Last month, a mother and her 17-year-old son were sentenced in events related to the accidental shooting of an unnamed 11-year-old boy. By sheer “dumb luck”, according to the judge sentencing the shooter, the 11-year old survived and is expected to fully recover.
But this was no ordinary gun accident: the 17-year-old, Hendricks, shot his younger brother while firing at another man during an altercation. The shootings took place at a drug operation run out of the family home, led by Hendricks but with knowledge of his mother, Elizabeth Johnson. Her guns – left freely accessible to Hendricks – were used in the shooting.
Bizarrely, in a request for lenient sentencing, Hendrick’s attorney presented the COVID-19 pandemic as the source of Hendricks descent into drug use and crime. Before COVID, Hendricks was reportedly “on a good path in life”, attending school and playing basketball. Unsurprisingly, the judge responded that the pandemic “doesn’t translate to operating a drug house and shooting people when you’re mad at them.”
What does lead to serious antisocial behavior at such a young age? This case, like so many others, involves a family well known to Child Protective Services (CPS). The family had 16 prior reports of alleged abuse or neglect since 2013 – in other words, the 11-year-old victim was known to the agency since infancy. Crime and child maltreatment often go hand-in-hand, with both social ills concentrated among families with at least one of the so-called toxic triad: substance abuse, mental illness, and domestic violence.

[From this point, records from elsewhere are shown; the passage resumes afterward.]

(** X21.  A record that has no row yet and whose status cannot be
    converted to text is written and then stops the run: the store takes
    the insert, the line that would report it cannot be built, the run
    throws with the new row in the table and nothing logged for the
    record, and the records after it are never looked up. *)
Theorem opaque_status_aborts_after_insert
        (before : list JSValue) (rec : JSValue) (rest : list JSValue)
        (w w0 : World) :
  upsertRecords before w = (Returned tt, w0) ->
  nullish rec = false ->
  let s := substance_of rec in
  let c := country_code_of rec in
  let st := access_status_of rec in
  select_result w0 s c = (None, None) ->
  store_faults w0 (S (List.length (store_calls w0))) = None ->
  printable st = false ->
  exists w1,
    upsertRecords (before ++ rec :: rest) w =
    (Thrown (TypeError "Cannot convert object to primitive value"), w1) /\
    table w1 = table w0 ++ [new_row w0 s c st] /\
    store_calls w1 = store_calls w0 ++ [Select s c; Insert s c st (clock w0)] /\
    log w1 = log w0.
Proof.
  intros Hb Hrec s c st Hsel Hf Hst.
  eexists. split.
  - apply (upsertRecords_stops before rec rest w w0 _ _ Hb).
    rewrite (upsertRecord_fields rec Hrec). fold s c st.
    rewrite (upsertFields_insert _ _ _ _ Hsel Hf).
    apply logFormatted_opaque. simpl. rewrite Hst.
    destruct (printable s), (printable c); reflexivity.
  - simpl. rewrite <- app_assoc. repeat split.
Qed.

Lemma opaque_status_aborts_after_insert_witness :
  exists w1,
    upsertRecords ([mdma_ca_unknown] ++ ketamine_us_opaque_status
                     :: [ketamine_us_banned])
                  (fresh always_400 no_faults) =
    (Thrown (TypeError "Cannot convert object to primitive value"), w1) /\
    table w1 =
    [mkRow 1 (JStr "MDMA") (JStr "CA") (JStr "Unknown") 0;
     mkRow 2 (JStr "Ketamine") (JStr "US") opaque 0] /\
    List.length (log w1) = 1.
Proof.
  destruct (opaque_status_aborts_after_insert
              [mdma_ca_unknown] ketamine_us_opaque_status [ketamine_us_banned]
              (fresh always_400 no_faults)
              (snd (upsertRecords [mdma_ca_unknown] (fresh always_400 no_faults)))
              eq_refl eq_refl eq_refl eq_refl eq_refl)
    as (w1 & Hrun & Htable & _ & Hlog).
  exists w1. split; [exact Hrun|]. split; [exact Htable|].
  rewrite Hlog. reflexivity.
Defined.

(** X9.  A record that is [null] stops the run where it stands: the
    destructuring throws a [TypeError]; what the records before it
    wrote stays written; the records after it are never looked at. *)
Theorem null_record_aborts
        (before : list JSValue) (rec : JSValue) (rest : list JSValue)
        (w w0 : World) :
  upsertRecords before w = (Returned tt, w0) ->
  nullish rec = true ->
  upsertRecords (before ++ rec :: rest) w =
  (Thrown (TypeError "Cannot destructure property 'substance'"), w0).
Proof.
  intros Hb Hnull. rewrite upsertRecords_app, Hb.
  simpl. unfold bind, upsertRecord. rewrite Hnull. reflexivity.
Qed.

Lemma null_record_aborts_witness :
  exists w0,
    upsertRecords [ketamine_us_banned; JNull; mdma_ca_unknown]
                  (fresh always_400 no_faults) =
    (Thrown (TypeError "Cannot destructure property 'substance'"), w0) /\
    table w0 = [ketamine_us 1 "Banned"].
Proof.
  exists (snd (upsertRecords [ketamine_us_banned] (fresh always_400 no_faults))).
  split; [|reflexivity].
  exact (null_record_aborts [ketamine_us_banned] JNull [mdma_ca_unknown]
           (fresh always_400 no_faults) _ eq_refl eq_refl).
Defined.

(** X10.  Reconciling a list in two parts is reconciling it whole: when
    the run over the first part returns, the run over the second part
    from the world it left ends as the run over both does; and when the
    first part throws, so does the whole, in the same world. *)
Theorem reconcile_in_parts (first second : list JSValue) (w w1 : World) :
  (upsertRecords first w = (Returned tt, w1) ->
   upsertRecords (first ++ second) w = upsertRecords second w1) /\
  (forall err,
      upsertRecords first w = (Thrown err, w1) ->
      upsertRecords (first ++ second) w = (Thrown err, w1)).
Proof.
  split.
  - intros H. rewrite upsertRecords_app, H. reflexivity.
  - intros err H. rewrite upsertRecords_app, H. reflexivity.
Qed.

Lemma reconcile_in_parts_witness :
  upsertRecords ([ketamine_us_banned; mdma_ca_unknown] ++ [ketamine_us_approved])
                (fresh always_400 no_faults) =
  upsertRecords [ketamine_us_approved]
                (snd (upsertRecords [ketamine_us_banned; mdma_ca_unknown]
                        (fresh always_400 no_faults))) /\
  upsertRecords ([JNull] ++ [ketamine_us_approved]) (fresh always_400 no_faults) =
  (Thrown (TypeError "Cannot destructure property 'substance'"),
   fresh always_400 no_faults).
Proof.
  split.
  - exact (proj1 (reconcile_in_parts [ketamine_us_banned; mdma_ca_unknown]
                    [ketamine_us_approved] (fresh always_400 no_faults) _) eq_refl).
  - exact (proj2 (reconcile_in_parts [JNull] [ketamine_us_approved]
                    (fresh always_400 no_faults) _) _ eq_refl).
Defined.

(** A run over records with text fields, with a reliable store whose
    statuses can be converted to text: it returns, the store stays as
    assumed, and a settled record whose key no record of the run has
    stays settled. *)
Lemma canonical_run_keeps_settled :
  forall (records : list JSValue) (w : World),
    Forall (fun rec => canonical rec = true) records ->
    reliable w -> store_wf w -> printable_statuses w ->
    exists w',
      upsertRecords records w = (Returned tt, w') /\
      reliable w' /\ store_wf w' /\ printable_statuses w' /\
      (forall p,
          canonical p = true -> settled w p ->
          (forall q, In q records ->
                     ~ (substance_of q = substance_of p /\
                        country_code_of q = country_code_of p)) ->
          settled w' p).
Proof.
  induction records as [|rec rest IH]; intros w Hcan Hrel Hwf Hprint.
  - exists w. simpl. auto.
  - inversion Hcan as [|? ? Hrec Hrest]; subst.
    destruct (upsertRecord_canonical w rec Hrel Hwf Hprint Hrec)
      as (w1 & Hrun & Hrel1 & Hwf1 & Hprint1 & _ & Hkeep).
    destruct (IH w1 Hrest Hrel1 Hwf1 Hprint1)
      as (w' & Hrun' & Hrel' & Hwf' & Hprint' & Hkeep').
    exists w'. rewrite (upsertRecords_cons rec rest w w1 Hrun).
    split; [exact Hrun'|]. split; [exact Hrel'|]. split; [exact Hwf'|].
    split; [exact Hprint'|].
    intros p Hp Hset Hother.
    apply Hkeep'; [exact Hp | | intros q Hq; apply Hother; right; exact Hq].
    apply Hkeep; [exact Hp | exact Hset |].
    intros Hs Hc. exfalso.
    apply (Hother rec (or_introl eq_refl)). split; congruence.
Qed.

Hendricks, at age 17, was still a minor when he shot his brother. He had been the alleged victim on some of those 16 CPS reports over the last 12 years. This is no surprise: Our jails and prisons are filled with victims of childhood abuse and neglect. A history of child maltreatment is among the most common mitigating circumstances cited by defense attorneys requesting leniency in sentencing for defendants, but it was not raised in this case. Hendricks, likely in part due to his age, received a relatively short prison sentence of 20 months.
The mother, Johnson, received a mere slap on the wrist. She was initially charged with three felonies in relation to the shooting and drug operation, including a charge for child neglect. Yet, she was offered a generous plea deal. She pled no contest to a single charge of maintaining a drug trafficking residence; in exchange, all other charges were dismissed and she was not sentenced to any jail time.

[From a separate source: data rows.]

(** * EFRIS transport envelope: padding, AES-ECB codec, envelopes, session key

    A shallow embedding of [CryptoUtils] (utils/crypto) and [KeyClient]
    (src/key_client.ts) of the URA EFRIS SDK, and the properties of the
    specification that concern them; and, around them, of
    [TimeUtils.validateTimeSync], of [BaseClient.send] with its table of
    interfaces, and of the two methods of [Client] that manage the session
    key, with properties read off the code (numbered X1, X2, ...).

    Conventions of the embedding.
    - A [Buffer] is a list of bytes.  JavaScript numbers that index or measure
      buffers, and clock readings, are integers, modelled in [Z]; [%] is
      [Z.rem].
    - A JavaScript string is modelled by the [string] of its UTF-8 bytes, an
      unpaired surrogate being written as the three bytes of its code unit.
      [Buffer.from(s, 'utf8')] encodes an unpaired surrogate as U+FFFD, and
      [buf.toString('utf8')] decodes every ill-formed part of its bytes as
      U+FFFD; on text without unpaired surrogates both are the identity.
    - [throw] is the [Throw] outcome of the [Result] monad; the exception
      classes of src/exceptions are the constructors of [Exception].
    - Functions of the Node.js runtime that the SDK calls (the AES block
      cipher, base64, gzip, RSA, JSON) are the fields of a [Platform]; what a
      proof assumes of them is stated in [CodecLaws].
    - What a call of [KeyClient] meets outside the object (clock, key file,
      the reply of the HTTP exchange) is a [World]; the fields of the object
      are a [State] that the methods pass along.
    - Objects received from the network are typed as the wire format of the
      protocol has them, every field optional; the reply of the key exchange
      may also be [null].
    - A property read from the table of interfaces finds the entries of the
      table and the members of [Object.prototype].
    - Logging ([logger], [console.log]) has no effect on results or on the
      state and is left out.

    The file has the definitions first (runtime values, the two classes, a
    small runtime to compute with, the vocabulary of the statements), then
    the lemmas and theorems, grouped in modules by subject. *)

From Stdlib Require Import ZArith List String Ascii Bool Lia DecimalString.
From Stdlib.Strings Require Import Byte.
From Stdlib Require Import Floats.
Import ListNotations.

Criminal cases of child abuse and neglect are rarely prosecuted and when prosecuted often receive more lenient sentences than comparable crimes against adults. Women, especially, tend to receive minimal sentences for child maltreatment.
Operators within the criminal justice system may believe that they don’t need to aggressively prosecute child neglect. After all, CPS exists to protect children from parental maltreatment. But in recent years, CPS agencies have shown a reluctance to intervene. Nationally, foster care entries dropped by a third in less than a decade. CPS currently determines more than 85% of investigated reports of maltreatment to be “unfounded” – meaning that there was not enough evidence to conclude that maltreatment had occurred. Indeed, of the 16 reports pertaining to the family of the 11-year-old, several were not investigated at all and only 1 was substantiated – a report of sexual abuse by an unnamed party.
At least temporarily, the unnamed victim was placed in foster care. Whether he remained there or returned to Johnson’s care is unknown; whether he will follow the path of his mother and brother or break the cycle is yet to be determined. Despite common rhetoric about the “foster care to prison pipeline”, recent research suggests that foster care prevents maltreated children from sliding into delinquency and crime. Although discourse about crime often devolves into a zero-sum debate about protecting public safety versus reducing incarceration, progress toward both goals may be possible with a better response to childhood neglect.